Control over Data-Collection Setting
- When surveys or experiments are online, researchers have limited control of the environment in which the research is conducted.
- Behavioral monitoring and verification of subjects’ identities, age or gender present increased challenges.
- Subjects may invest less focus in an online research task than those involved in a telephone survey or laboratory experiment.
Online culture of sharing
- The participants should know what information the researcher has/will collect. Boundaries should be clear regarding what information will be gathered.
- Public posting of patient protected health information is a violation of the Heath Insurance Portability and Accountability Act (HIPAA) therefore, health information should be especially safeguarded online.
- Posting pictures of patients (including those taken in international sites) is a potential violation of patient privacy.
- If participants were to look at the researcher’s Facebook profile or conduct a “Google” search on her prior to the first study visit might this impact how they answer questions.
- Using images created of or by research participants can become complex as issues of consent, anonymity, and copyright come into play.
Compensating Anonymous Subjects
- Do not link compensation to contact information.
- Use an intermediary service to manage your compensation.

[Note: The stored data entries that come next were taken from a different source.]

Lemma round_pos_le_1 a b :
  0 < a -> 0 < b ->
  match round_pos a b with
  | None => (2 ^ 53 + 1) * b < 2 ^ 53 * a
  | Some (n, p) =>
      (if 0 <=? p then n * 2 ^ p <= 1 else n <= 2 ^ (- p))
      <-> 2 ^ 53 * a <= (2 ^ 53 + 1) * b
  end.
Proof.
  intros Ha Hb. unfold round_pos.
  pose proof (round_pos_exponent a b Ha Hb) as He. cbv zeta in He.
  set (e := if (if 0 <=? Z.log2 a - Z.log2 b then _ else _) : bool then _ else _) in *.
  clearbody e.
  set (p := Z.max e (-1022) - 52).
  destruct He as [[Hab He] | [[Hab He] | (Hab & He & Hpow)]].
  - assert (Hp : p <= -52) by lia.
    destruct (0 <=? p) eqn:E0; [apply Z.leb_le in E0; lia|]. cbn [andb]. rewrite E0.
    assert (HK : 0 < 2 ^ (- p)) by (apply Z.pow_pos_nonneg; lia).
    destruct (round_half_even_cases (a * 2 ^ (- p)) b Hb) as (f & r & Hfr & Hr & Hn & _).
    split; [lia|]. intros _.
    assert (f < 2 ^ (- p)) by nia.
    lia.
  - assert (Hp : p = -52) by lia. rewrite Hp.
    change (0 <=? -52) with false. cbn [andb]. change (0 <=? -52) with false.
    change (- -52) with 52. cbv iota.
    destruct (round_half_even_cases (a * 2 ^ 52) b Hb) as (f & r & Hfr & Hr & Hn & Hev).
    set (n := round_half_even (a * 2 ^ 52) b) in *. clearbody n.
    change (2 ^ 53) with (2 * 2 ^ 52). 
    assert (Hf : f < 2 ^ 52 \/ f = 2 ^ 52 \/ 2 ^ 52 < f) by lia.
    destruct Hf as [Hf | [Hf | Hf]].
    + split; [intros _; nia | lia].
    + subst f. split.
      * intros Hle. lia.
      * intros Hle. destruct Hn as [[-> _] | [-> Hh]]; [lia|].
        assert (2 * r = b) by lia.
        specialize (Hev ltac:(assumption)). discriminate Hev.
    + split; [lia | intros Hle; nia].
  - assert (Hp : p = e - 52) by lia.
    assert (Hgt : (2 ^ 53 + 1) * b < 2 ^ 53 * a) by lia.
    destruct (0 <=? p) eqn:E0; [apply Z.leb_le in E0 | apply Z.leb_gt in E0]; cbn [andb].
    + set (n := round_half_even a (b * 2 ^ p)).
      assert (Hn : 2 ^ 52 <= n).
      { assert (HK : 0 < 2 ^ p) by (apply Z.pow_pos_nonneg; lia).
        assert (Hb' : 0 < b * 2 ^ p) by nia.
        destruct (round_half_even_cases a (b * 2 ^ p) Hb') as (f & r & Hfr & Hr & Hn & _).
        fold n in Hn.
        assert (HE : 2 ^ e = 2 ^ 52 * 2 ^ p).
        { rewrite <- Z.pow_add_r by lia. f_equal. lia. }
        rewrite HE in Hpow.
        assert (2 ^ 52 <= f) by nia. lia. }
      destruct (2 ^ 1024 <=? n * 2 ^ p); [exact Hgt|].
      apply Z.leb_le in E0. rewrite E0. apply Z.leb_le in E0.
      assert (HK : 0 < 2 ^ p) by (apply Z.pow_pos_nonneg; lia).
      split; [intros; nia | lia].
    + assert (HK : 0 < 2 ^ (- p)) by (apply Z.pow_pos_nonneg; lia).
      destruct (round_half_even_cases (a * 2 ^ (- p)) b Hb) as (f & r & Hfr & Hr & Hn & _).
      apply Z.leb_gt in E0. rewrite E0. apply Z.leb_gt in E0.
      split; [|lia]. intros Hle.
      assert (2 * 2 ^ (- p) <= f) by nia. lia.
Qed.

Lemma round_half_even_nonneg a b : 0 <= a -> 0 < b -> 0 <= round_half_even a b.
Proof.
  intros Ha Hb.
  destruct (round_half_even_cases a b Hb) as (f & r & Hfr & Hr & Hn & _).
  assert (0 <= f) by nia. lia.
Qed.

Lemma round_pos_nonneg a b :
  0 <= a -> 0 < b ->
  match round_pos a b with Some (n, _) => 0 <= n | None => True end.
Proof.
  intros Ha Hb. unfold round_pos.
  set (p := Z.max _ _ - 52). clearbody p.
  destruct (0 <=? p) eqn:E0; cbn [andb].
  - apply Z.leb_le in E0.
    destruct (2 ^ 1024 <=? _); [exact I|].
    apply round_half_even_nonneg; [exact Ha|].
    assert (0 < 2 ^ p) by (apply Z.pow_pos_nonneg; lia). nia.
  - apply Z.leb_gt in E0.
    assert (0 < 2 ^ (- p)) by (apply Z.pow_pos_nonneg; lia).
    apply round_half_even_nonneg; [nia | exact Hb].
Qed.

Lemma le_times_pow2 n p :
  Qle_bool (times_pow2 n p) (inject_Z 1) = true
  <-> if 0 <=? p then n * 2 ^ p <= 1 else n <= 2 ^ (- p).
Proof.
  unfold times_pow2. rewrite Qle_bool_iff.
  destruct (0 <=? p) eqn:E0.
  - rewrite <- Zle_Qle. reflexivity.
  - apply Z.leb_gt in E0.
    assert (0 < 2 ^ (- p)) by (apply Z.pow_pos_nonneg; lia).
    rewrite Qred_correct. unfold Qle. cbn [Qnum Qden inject_Z].
    rewrite Z2Pos.id by assumption. lia.
Qed.

Lemma double_le_1 q :
  le_Z (double q) 1 = true <-> (q <= 9007199254740993 # 9007199254740992)%Q.
Proof.
  rewrite <- (Qred_correct q) at 2. unfold double.
  destruct (Qred q) as [a b]. cbn [Qnum Qden].
  assert (Hq : (a # b <= 9007199254740993 # 9007199254740992)%Q
               <-> 2 ^ 53 * a <= (2 ^ 53 + 1) * Zpos b).
  { unfold Qle. cbn [Qnum Qden]. change (2 ^ 53) with 9007199254740992. lia. }
  rewrite Hq. clear Hq.
  destruct ((b =? 1)%positive && (Z.abs a <=? 2 ^ 53)) eqn:E.
  { apply andb_true_iff in E as [Eb Ea]. apply Pos.eqb_eq in Eb. subst b.
    cbn [le_Z]. rewrite Qle_bool_iff. unfold Qle. cbn [Qnum Qden inject_Z].
    change (2 ^ 53) with 9007199254740992. lia. }
  clear E.
  destruct (Z.ltb_spec a 0) as [Hneg|Hpos].
  - pose proof (round_pos_nonneg (Z.abs a) (Zpos b) ltac:(lia) ltac:(lia)) as Hn.
    destruct (round_pos (Z.abs a) (Zpos b)) as [[n p]|].
    + cbn [le_Z]. rewrite le_times_pow2.
      split; [intros _; change (2 ^ 53) with 9007199254740992; lia|]. intros _.
      destruct (0 <=? p) eqn:E0.
      * apply Z.leb_le in E0. assert (0 < 2 ^ p) by (apply Z.pow_pos_nonneg; lia). nia.
      * apply Z.leb_gt in E0. assert (0 < 2 ^ (- p)) by (apply Z.pow_pos_nonneg; lia). nia.
    + cbn [le_Z]. split; [intros _; change (2 ^ 53) with 9007199254740992; lia | reflexivity].
  - assert (Ha : a = 0 \/ 0 < a) by lia.
    destruct Ha as [-> | Ha].
    + pose proof (round_pos_nonneg 0 (Zpos b) ltac:(lia) ltac:(lia)) as Hn.
      cbn [Z.abs].
      assert (Hz : forall b', 0 < b' -> round_half_even 0 b' = 0).
      { intros b' Hb'. unfold round_half_even.
        rewrite Z.div_0_l, Z.mod_0_l by lia.
        destruct (Z.compare_spec (2 * 0) b'); lia. }
      unfold round_pos. set (p := Z.max _ _ - 52). clearbody p.
      destruct (0 <=? p) eqn:E0.
      * apply Z.leb_le in E0. assert (0 < 2 ^ p) by (apply Z.pow_pos_nonneg; lia).
        rewrite Hz by nia. cbn [andb]. rewrite Z.mul_0_l.
        change (2 ^ 1024 <=? 0) with false. cbv iota.
        cbn [le_Z]. rewrite le_times_pow2. apply Z.leb_le in E0. rewrite E0.
        change (2 ^ 53) with 9007199254740992. lia.
      * cbn [andb]. rewrite Z.mul_0_l, Hz by lia.
        cbn [le_Z]. rewrite le_times_pow2, E0.
        apply Z.leb_gt in E0. assert (0 < 2 ^ (- p)) by (apply Z.pow_pos_nonneg; lia).
        change (2 ^ 53) with 9007199254740992. lia.
    + pose proof (round_pos_le_1 a (Zpos b) Ha ltac:(lia)) as H1.
      rewrite (Z.abs_eq a) by lia.
      destruct (round_pos a (Zpos b)) as [[n p]|].
      * cbn [le_Z]. rewrite le_times_pow2. exact H1.
      * cbn [le_Z]. split; [discriminate | lia].
Qed.

Lemma rowIndex_rejected_below z : z <= 1 -> rowIndex_rejected (Int z) = true.
Proof.
  intros Hz. unfold rowIndex_rejected.
  destruct (parseInt (Int z)); [|reflexivity].
  cbn [NumberOf ToNumber]. rewrite le_Z_of_Z. apply Z.leb_le. exact Hz.
Qed.

Lemma rowIndex_rejected_Str s :
  rowIndex_rejected (Str s) = true
  <-> parseInt_string s = None
      \/ StringToNumber s = NInf
      \/ exists q, StringToNumber s = Fin q
                   /\ (q <= 9007199254740993 # 9007199254740992)%Q.
Proof.
  unfold rowIndex_rejected, parseInt. cbn [ToString NumberOf].
  destruct (parseInt_string s) as [z|].
  2: { split; [intros _; left; reflexivity | reflexivity]. }
  destruct (StringToNumber s) as [| | |q]; cbn [le_Z].
  - split; [discriminate | intros [H|[H|(q & H & _)]]; discriminate].
  - split; [discriminate | intros [H|[H|(q & H & _)]]; discriminate].
  - split; [intros _; right; left; reflexivity | reflexivity].
  - rewrite double_le_1. split.
    + intros H. right. right. exists q. split; [reflexivity | exact H].
    + intros [H|[H|(q' & H & Hle)]]; [discriminate.. |].
      injection H as <-. exact Hle.
Qed.

Lemma rowIndex_rejected_numeral z :
  Z.abs z <= 2 ^ 53 -> rowIndex_rejected (Str (string_of_Z z)) = (z <=? 1).
Proof.
  intros Hz. unfold rowIndex_rejected.
  rewrite (NumberOf_numeral z Hz), le_Z_of_Z.
  unfold parseInt. cbn [ToString]. rewrite parseInt_string_of_Z. reflexivity.
Qed.

(** Rounding keeps what is not a number apart from what is. *)
Lemma isNaN_double q : isNaN (double q) = false.
Proof.
  unfold double. destruct (_ && _); [reflexivity|].
  destruct (round_pos _ _) as [[n p]|]; [reflexivity|].
  destruct (_ <? _); reflexivity.
Qed.

Lemma isNaN_NumberOf v : isNaN (NumberOf v) = isNaN (ToNumber v).
Proof.
  destruct v; try reflexivity. cbn [NumberOf ToNumber].
  destruct (StringToNumber s); try reflexivity. apply isNaN_double.
Qed.

(** The Number of a value is a fraction in lowest terms, so that two
    Numbers that are equal as numbers are the same. *)
Lemma Qred_idem q : Qred (Qred q) = Qred q.
Proof. apply Qred_complete, Qred_correct. Qed.

Lemma double_lowest_terms q :
  match double q with Fin x => Qred x = x | _ => True end.
Proof.
  unfold double. destruct (_ && _); [apply Qred_idem|].
  destruct (round_pos _ _) as [[n p]|].
  - unfold times_pow2. destruct (0 <=? p); [apply Qred_inject_Z | apply Qred_idem].
  - destruct (_ <? _); exact I.
Qed.

Lemma NumberOf_lowest_terms v :
  match NumberOf v with Fin x => Qred x = x | _ => True end.
Proof.
  destruct v as [| |b|z|s]; cbn [NumberOf ToNumber].
  - exact I.
  - apply Qred_inject_Z.
  - destruct b; apply Qred_inject_Z.
  - apply Qred_inject_Z.
  - destruct (StringToNumber s); try exact I. apply double_lowest_terms.
Qed.

Lemma num_eq_NumberOf v v' :
  num_eq (NumberOf v) (NumberOf v') = true ->
  NumberOf v = NumberOf v' /\ isNaN (NumberOf v) = false.
Proof.
  pose proof (NumberOf_lowest_terms v) as H1.
  pose proof (NumberOf_lowest_terms v') as H2.
  destruct (NumberOf v) as [| | |x], (NumberOf v') as [| | |y]; cbn [num_eq isNaN];
    try discriminate; try (intros _; split; reflexivity).
  intros H. apply Qeq_bool_iff, Qred_complete in H.
  rewrite H1, H2 in H. subst y. split; reflexivity.
Qed.

(** ** Lists, traces *)

Lemma lookup_map {A C} (f : A -> C) (l : list A) (i : nat) :
  map f l !! i = f <$> (l !! i).
Proof. revert i; induction l as [|a l IH]; intros [|i]; cbn; auto. Qed.

Lemma new_calls_app {S} (w w' : world S) (l : list call) :
  trace w' = (trace w ++ l)%list -> new_calls w w' = l.
Proof. intros H. unfold new_calls. rewrite H. apply drop_app_length. Qed.

Lemma new_calls_nil {S} (w : world S) : new_calls w w = [].
Proof. apply new_calls_app. symmetry. apply app_nil_r. Qed.

Lemma run_eq {S A} (r : world S * result A) (a : A) : r.2 = inr a -> r = (r.1, inr a).
Proof. destruct r as [w x]. cbn. intros ->. reflexivity. Qed.

(** Case analysis on the label tests of a callback. *)
Ltac label_cases :=
  repeat match goal with
         | |- context [String.eqb ?a ?b] => destruct (String.eqb_spec a b)
         end.

Ltac automatic_label Hn :=
  exfalso; apply Hn;
  match goal with E : _ = _ |- _ => rewrite E end;
  unfold automatic_on_create; set_solver.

- In lieu of requiring identifiable information, provide gift certificates from online retailers that display a unique certificate redemption number after the survey is completed
Tips for Online Reimbursement
- Offer compensation comparable to that of similar research.
- Plan your budget to account for online platform fees.
- Develop an information sheet that participants can review. Include a list and description of tasks, as well as a clear explanation of the compensation provided.
- Consider letting online respondents review the survey or the task before they decide to participate.
- Schedule reimbursements to be received as soon as possible after participation, and so inform subjects.
- Offer follow-up survey tasks as “optional”, with separate compensation schedule.
- Create incentives for participant. – such as increasing total reimbursement for the completion of a follow up task.
- If compensation is low, consider offering a prize drawing on top of it.
- Maintain clear financial records of reimbursements.
- Generously estimate time to complete tasks so participants do not exceed estimated time and compensation is appropriate.
- Subject retention is statistically only 50%, for follow up tasks so plan accordingly.